More about Ophichthus kailashchandrai:
- Lives at a depth of around 50 metres in the sea.
- Individuals of this species are around 420 mm to 462 mm in length.
- They are light brown in colour, with white fins.
- It feeds on small fish and crabs. The outer surface of their bodies is slimy but they are not poisonous.
Web portal ‘GATI’:
Launched by the Ministry of Road Transport & Highways.
Created by NHAI.
How it works?
- The portal ‘GATI’ can be accessed from NHAI’s website, and contractors and concessionaires can raise any project-related issues on the platform.
- The issues raised in the GATI will be daily monitored by a team of officers in NHAI and will be constantly reviewed by the senior officers of NHAI and the Ministry of Road Transport & Highways.
National Data and Analytics Platform (NDAP):
Context: NITI Aayog released its vision for the National Data and Analytics Platform (NDAP).
- The platform aims to democratize access to publicly available government data.
- It will host the latest datasets from various government websites, present them coherently, and provide tools for analytics and visualization.
- NDAP will follow a user-centric approach and will enable data access in a simple and intuitive portal tailored to the needs of a variety of stakeholders.
Subhash Chandra Bose Aapda Prabandhan Puraskar:
Context: Subhash Chandra Bose Aapda Prabandhan Puraskar 2020 announced.
About the award:
- Awarded to recognise the excellent work done by individuals and institutions in India in the field of disaster management.

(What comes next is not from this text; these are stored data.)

(* ===== verification/SigningScenario.v ===== *)
(** * A signing identity at work

    A small signature scheme and a concrete key, on which the theorems about
    signing are applied: the key is read, a request is signed, a directory of
    two keys is validated and the conformance command passes. *)

From S2P Require Import Prelude GoText GoErrors GoUrl GoNetip GoJson GoTime GoEncoding Retry Origin Netguard RobotsHTTP JsonFields PublicData RegistryService.
From S2P Require Import Crawler Queue Exclusions CrawlRunner WebBotAuth WebBotAuthFacts SignatureDirectoryFacts.
From S2P Require Import Settings WebBotAuthConfig.
From S2P Require Worker.

Module SigningScenario.
Import Concrete.

(** ** The scheme: the digest is the end of the text, the public key the
    reversed seed, and a signature the public key and the digest. *)

#[local] Instance sha256 : SHA256 := {| sha256_Sum256 s := take 32 (rev s ++ replicate 32 "0"%char) |}.
#[local] Instance sha256_laws : SHA256Laws.
Proof. split. intros s. unfold sha256_Sum256, sha256. rewrite length_take, length_app, length_replicate. lia. Qed.

#[local] Instance ed25519 : Ed25519 := {|
  NewKeyFromSeed seed := seed ++ rev seed;
  ed25519_Sign key m := drop 32 key ++ sha256_Sum256 m;
  ed25519_Verify public m signature := bytes_eqb signature (public ++ sha256_Sum256 m);
|}.
#[local] Instance ed25519_laws : Ed25519Laws.
Proof.
  unfold SeedSize, PrivateKeySize, SignatureSize.
  assert (Hd : forall seed : bytes, length seed = 32%nat -> drop 32 (seed ++ rev seed) = rev seed) by (intros seed Hl; by apply drop_app_length').
  split; cbn [NewKeyFromSeed ed25519_Sign ed25519_Verify ed25519]; intros seed.
  - intros Hl. rewrite length_app, length_rev, Hl. split; [done|]. by apply take_app_length'.
  - intros m Hl. unfold SeedSize in Hl. by rewrite Hd, length_app, length_rev, Hl, Sum256_length.
  - intros m Hl. unfold SeedSize in *. rewrite Hd by done. by destruct (bytes_eqb_spec (rev seed ++ sha256_Sum256 m) (rev seed ++ sha256_Sum256 m)).
Qed.

#[local] Instance key_files : KeyFiles := {|
  pem_Decode data := if HasPrefix data (bs "PEM:") then (Some (mkPemBlock (bs "PRIVATE KEY") [] (drop 4 data)), []) else (None, data);
  ParsePKCS8PrivateKey data := Some (Some data);
|}.

Definition seed_a : bytes := bs "0123456789abcdef0123456789abcdef".
Definition seed_b : bytes := bs "fedcba9876543210fedcba9876543210".
Definition key_a : bytes := NewKeyFromSeed seed_a.
Definition key_file (seed : bytes) : stream := mkStream (bs "PEM:" ++ NewKeyFromSeed seed) None.

(** The environment counts the bytes read; the clock stands still. *)
Definition rand_Reader : call nat nat (res error bytes) := fun w n => ((w + n)%nat, Ok (replicate n "r"%char)).
Definition now_unix : Z := 1700000000.
Definition now : Z := (now_unix + unixToInternal) * Second.
Definition time_Now : call nat unit Z := fun w _ => (w, now).

Lemma clock_ok w w' t : time_Now w () = (w', t) -> clock_sane t.
Proof. intros [= _ <-]. unfold clock_sane, now, now_unix, unixToInternal, Second, Millisecond, Microsecond, Nanosecond. lia. Qed.
Lemma now_ok : clock_sane now.
Proof. by apply (clock_ok 0%nat 0%nat). Qed.

Lemma identity_a : NewIdentity key_a = Ok (identity_of seed_a).
Proof. apply NewIdentity_seed. by exists seed_a. Qed.

Lemma identity_read_correct_witness :
  ReadIdentity (Some (key_file seed_a)) = Ok (identity_of seed_a)
  /\ exists signer, identity_Signer rand_Reader time_Now (Some (identity_of seed_a)) = Ok signer
       /\ signer_privateKey signer = key_a /\ signer_keyID signer = identity_keyID (identity_of seed_a).
Proof.
  assert (Hr : ReadIdentity (Some (key_file seed_a)) = Ok (identity_of seed_a)) by (vm_compute; reflexivity).
  split; [exact Hr|]. exact (proj2 (identity_read_correct rand_Reader time_Now (Some (key_file seed_a))) _ Hr).
Defined.

(** ** A signed request *)

Definition target : URL := split_path https (bs "example.org/page").
Definition request : http_Request := mkHTTPRequest (Some target) [] (Some {[bs "User-Agent" := [UserAgent]]}).

Lemma signed_request_verifies_witness :
  exists signer w' request', identity_Signer rand_Reader time_Now (Some (identity_of seed_a)) = Ok signer
    /\ signer_Sign (Some signer) (Some request) 0%nat = (w', (request', None))
    /\ signing_outcome rand_Reader time_Now (identity_of seed_a) request 0%nat w' request' None.
Proof.
  destruct (signed_request_verifies rand_Reader time_Now key_a (identity_of seed_a) request 0%nat clock_ok identity_a) as (signer & Hs & Hout).
  destruct (signer_Sign (Some signer) (Some request) 0%nat) as [w' [request' err]] eqn:He.
  assert (err = None) as ->.
  { assert (Hsig : identity_Signer rand_Reader time_Now (Some (identity_of seed_a))
      = Ok (mkSigner (identity_privateKey (identity_of seed_a)) (identity_keyID (identity_of seed_a)) rand_Reader time_Now)) by (vm_compute; reflexivity).
    rewrite Hsig in Hs. injection Hs as <-. apply (f_equal (fun r => snd (snd r))) in He. cbn [snd] in He. rewrite <- He. vm_compute. reflexivity. }
  exists signer, w', request'. split; [exact Hs|]. split; [exact He|]. apply Hout. exact eq_refl.
Defined.

(** ** A directory of two keys *)

Definition authority : bytes := bs "joshternet.org".
Definition dq (s : string) : bytes := quoted (bs s).
Definition jwk_text (i : Identity) : bytes :=
  bs "{" ++ dq "kty" ++ bs ":" ++ dq "OKP" ++ bs "," ++ dq "crv" ++ bs ":" ++ dq "Ed25519" ++ bs "," ++ dq "x" ++ bs ":"
  ++ quoted (jwk_X (identity_publicJWK i)) ++ bs "}".
Definition body : bytes := bs "{" ++ dq "keys" ++ bs ":[" ++ jwk_text (identity_of seed_a) ++ bs "," ++ jwk_text (identity_of seed_b) ++ bs "]}".
Definition digest : bytes := bs "sha-256=:" ++ base64_Encode base64_Std (sha256_Sum256 body) ++ bs ":".
Definition input (i : Identity) : bytes :=
  directoryCovered ++ bs ";created=" ++ FormatInt now_unix ++ bs ";expires=" ++ FormatInt (now_unix + 300)
  ++ bs ";keyid=" ++ quoted (identity_keyID i) ++ bs ";alg=" ++ dq "ed25519" ++ bs ";tag=" ++ quoted directorySignatureTag.
Definition signature (i : Identity) : bytes :=
  bs ":" ++ base64_Encode base64_Std (ed25519_Sign (identity_privateKey i) (directorySignatureBase authority digest (input i))) ++ bs ":".
Definition directory_header : header :=
  <[bs "Content-Type" := [DirectoryContentType]]>
  (<[bs "Content-Digest" := [digest]]>
  (<[bs "Signature-Input" := [bs "a=" ++ input (identity_of seed_a) ++ bs ", b=" ++ input (identity_of seed_b)]]>
  {[bs "Signature" := [bs "a=" ++ signature (identity_of seed_a) ++ bs ", b=" ++ signature (identity_of seed_b)]]})).

Definition same_order (id : bytes) (d : dictionary) : dictionary := d.
Lemma same_order_perm id d : same_order id d ≡ₚ d.
Proof. done. Qed.

Definition two_keys : DirectoryReport :=
  mkDirectoryReport DirectoryStateRotationOverlap [identity_keyID (identity_of seed_a); identity_keyID (identity_of seed_b)].

Lemma directory_valid : ValidateDirectory same_order now authority 200 (Some directory_header) body = Ok two_keys.
Proof. vm_compute. reflexivity. Qed.

Lemma directory_validated_witness :
  exists keys, published now authority 200 (Some directory_header) body keys /\ State two_keys = directory_state keys.
Proof.
  pose proof (directory_validated same_order same_order_perm now authority now_ok 200 (Some directory_header) body) as Hv.
  rewrite directory_valid in Hv. destruct Hv as (keys & Hp & _ & Hs & _). by exists keys.
Defined.

(** ** The services *)

Definition files (path : bytes) : option stream :=
  if bytes_eqb path (bs "/keys/a") then Some (key_file seed_a)
  else if bytes_eqb path (bs "/keys/b") then Some (key_file seed_b) else None.

Definition signed_environment (name : bytes) : bytes :=
  if bytes_eqb name active_setting then bs "/keys/a" else if bytes_eqb name transition_setting then bs "/keys/b" else [].
Definition unsigned_environment (name : bytes) : bytes := if bytes_eqb name mode_setting then webBotAuthModeUnsigned else [].

Definition signer_a : Signer nat := mkSigner key_a (identity_keyID (identity_of seed_a)) rand_Reader time_Now.
Definition literal_target : URL := split_path https (bs "134744072/page").

(** One hop of the client *)
Definition answer : call nat Request (res error Response) := fun n _ => (n, Ok (mkResponse 200 [] [] [] None)).
Definition hop (s : option (Signer nat)) : (nat * list Request) * res error (option Response) :=
  guarded_get id (option_map unlogged None) (option_map unlogged (request_signer s))
    (logged answer) DefaultHTTPConfig (ctx_lift (fun _ => None)) literal_target (0%nat, []).

Lemma no_unsigned_request_witness :
  loadWebBotAuthSigner files rand_Reader time_Now (Some signed_environment) = Ok (Some signer_a)
  /\ exists w' sent r, hop (Some signer_a) = ((w', [sent]), r)
       /\ exists path active, active_path signed_environment path /\ file_identity files path active
            /\ signed_hop id rand_Reader time_Now active None answer DefaultHTTPConfig (fun _ => None) literal_target 0%nat w' [sent] r.
Proof.
  assert (Hl : loadWebBotAuthSigner files rand_Reader time_Now (Some signed_environment) = Ok (Some signer_a)) by (vm_compute; reflexivity).
  split; [exact Hl|]. destruct (hop (Some signer_a)) as [[w' log] r] eqn:Hh.
  pose proof (no_unsigned_request files id rand_Reader time_Now clock_ok signed_environment (Some signer_a) None answer _ _ _ _ _ _ _ Hl Hh)
    as (_ & path & active & Hp & Ha & _ & Hhop).
  apply (f_equal (fun h => length (snd (fst h)))) in Hh. vm_compute in Hh. cbn [fst snd].
  destruct log as [|sent [|]]; [discriminate Hh| |discriminate Hh]. exists w', sent, r. split; [reflexivity|]. exists path, active. split; [exact Hp|]. split; [exact Ha|exact Hhop].
Defined.

(** In unsigned mode the client is handed a nil signer and every hop fails,
    where a client without a signer sends. *)
Example unsigned_mode_sends_nothing :
  loadWebBotAuthSigner files rand_Reader time_Now (Some unsigned_environment) = Ok None
  /\ hop None = ((0%nat, []), Err (errors_New ErrSignerUnavailable))
  /\ (length (snd (fst (guarded_get id (option_map unlogged None) None (logged answer)
       DefaultHTTPConfig (ctx_lift (fun _ => None)) literal_target (0%nat, [])))) = 1)%nat.
Proof. split_and!; vm_compute; reflexivity. Qed.

(** The same public key in two spellings counts as two keys: the unused bits
    at the end of the text are not checked. *)
Example one_key_twice :
  let x := jwk_X (identity_publicJWK (identity_of seed_a)) in
  let respelled := take 42 x ++ bs "B" in
  let key t := parseDirectoryKey (RawObject [(bs "kty", RawString (bs "OKP")); (bs "crv", RawString (bs "Ed25519")); (bs "x", RawString t)]) in
  exists k k', key x = Ok k /\ key respelled = Ok k' /\ key_publicKey k = key_publicKey k' /\ key_id k <> key_id k'.
Proof. do 2 eexists. split; [vm_compute; reflexivity|]. split; [vm_compute; reflexivity|]. split; [vm_compute; reflexivity|]. by vm_compute. Qed.

(** A closing bracket after the document is not seen as more content. *)
Example trailing_bracket_accepted : parseDirectoryKeys (body ++ bs "] and more") = parseDirectoryKeys body.
Proof. vm_compute. reflexivity. Qed.

(** ** Conformance *)

#[local] Instance durations : Durations := {| time_ParseDuration s := (fun n => n * Second) <$> ParseInt64 s |}.

Definition client : conformance_client nat := fun w url =>
  (w, Ok (Some (if bytes_eqb (url_String url) SignatureAgentURL
                then mkConformanceResponse 200 (Some directory_header) (Some (mkStream body None))
                else mkConformanceResponse 401 None (Some (mkStream [] None))))).
Definition no_client (delay : Z) (signer : Signer (nat * list URL)) (config : HTTPConfig)
    : res error (call (nat * list URL) URL (res error (option conformance_response))) := Err (errors_New (foreign 0)).

Definition conformance_run (args : list bytes) : (nat * list URL) * (Z * bytes) :=
  runWebBotAuthConformance same_order files (unlogged rand_Reader) (unlogged time_Now) no_client (Some (ctx_lift (fun _ => None)))
    args signed_environment (Some (logged client)) (0%nat, []).
Definition unregistered_args : list bytes := [bs "web-bot-auth"; bs "--expect"; bs "unregistered"].

Lemma conformance_sound_witness :
  exists log printed, conformance_run unregistered_args = ((0%nat, log), (exitSuccess, printed))
    /\ passed files time_Now (fun _ => None) client webBotAuthExpectUnregistered signed_environment 0%nat 0%nat log printed.
Proof.
  destruct (conformance_run unregistered_args) as [[w log] [code printed]] eqn:Hrun.
  pose proof (conformance_sound same_order same_order_perm files rand_Reader time_Now clock_ok (fun _ => None) client no_client _ _ _ _ _ _ _ Hrun) as Hs.
  assert (Hw : w = 0%nat) by (apply (f_equal (fun r => fst (fst r))) in Hrun; vm_compute in Hrun; by symmetry).
  assert (Hc : code = exitSuccess) by (apply (f_equal (fun r => fst (snd r))) in Hrun; vm_compute in Hrun; by symmetry).
  subst w code. exists log, printed. split; [reflexivity|]. cbn [Z.eqb exitSuccess] in Hs. destruct Hs as [(e & He & _ & Hp)|[Hu _]]; [|discriminate Hu].
  assert (e = webBotAuthExpectUnregistered) as -> by (injection He; done). exact Hp.
Defined.

(** ** Settings *)

#[local] Instance unicode : Unicode := {| ToLower := map to_lower |}.

Definition crawl_environment (name : bytes) : bytes :=
  if existsb (bytes_eqb name) [bs "JOSHBOT_CRAWL_MAX_DEPTH"; bs "JOSHBOT_CRAWL_MAX_PAGES"; bs "JOSHBOT_CRAWL_MAX_PAGE_BYTES";
                               bs "JOSHBOT_CRAWL_REQUEST_DELAY"; bs "JOSHBOT_CRAWL_REDIRECT_LIMIT"] then bs "5" else [].

Lemma random_full : reads_full (Some rand_Reader).
Proof. intros read w n w' b [= <-] [= _ <-]. apply length_replicate. Qed.

Lemma settings_fit_witness :
  exists s, loadCrawlRuntimeSettings crawl_environment = Ok s /\ crawl_settings crawl_environment s /\ validCrawlConfig (settings_crawl s) = true.
Proof.
  destruct (settings_fit (Some rand_Reader) crawl_environment 0%nat random_full) as (_ & Hd & _ & _ & _ & _ & Hc & _).
  assert (Hl : is_ok (loadCrawlRuntimeSettings crawl_environment) = true) by (vm_compute; reflexivity).
  destruct (loadCrawlRuntimeSettings crawl_environment) as [s|]; [|discriminate Hl]. exists s. split; [reflexivity|].
  split; [exact Hd|exact (proj1 (Hc s eq_refl))].
Defined.
End SigningScenario.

- Announced every year on 23rd January, the birth anniversary of Netaji Subhash Chandra Bose.
- If the awardee is an institution, it shall receive a certificate and a cash prize of Rs. 51 lakhs. The Institution shall utilize this cash prize for Disaster Management related activities only.
- If the awardee is an individual, the winner shall receive a certificate and a cash prize of Rs. 5.00 lakhs.
- Only Indian nationals and Indian institutions can apply for the award.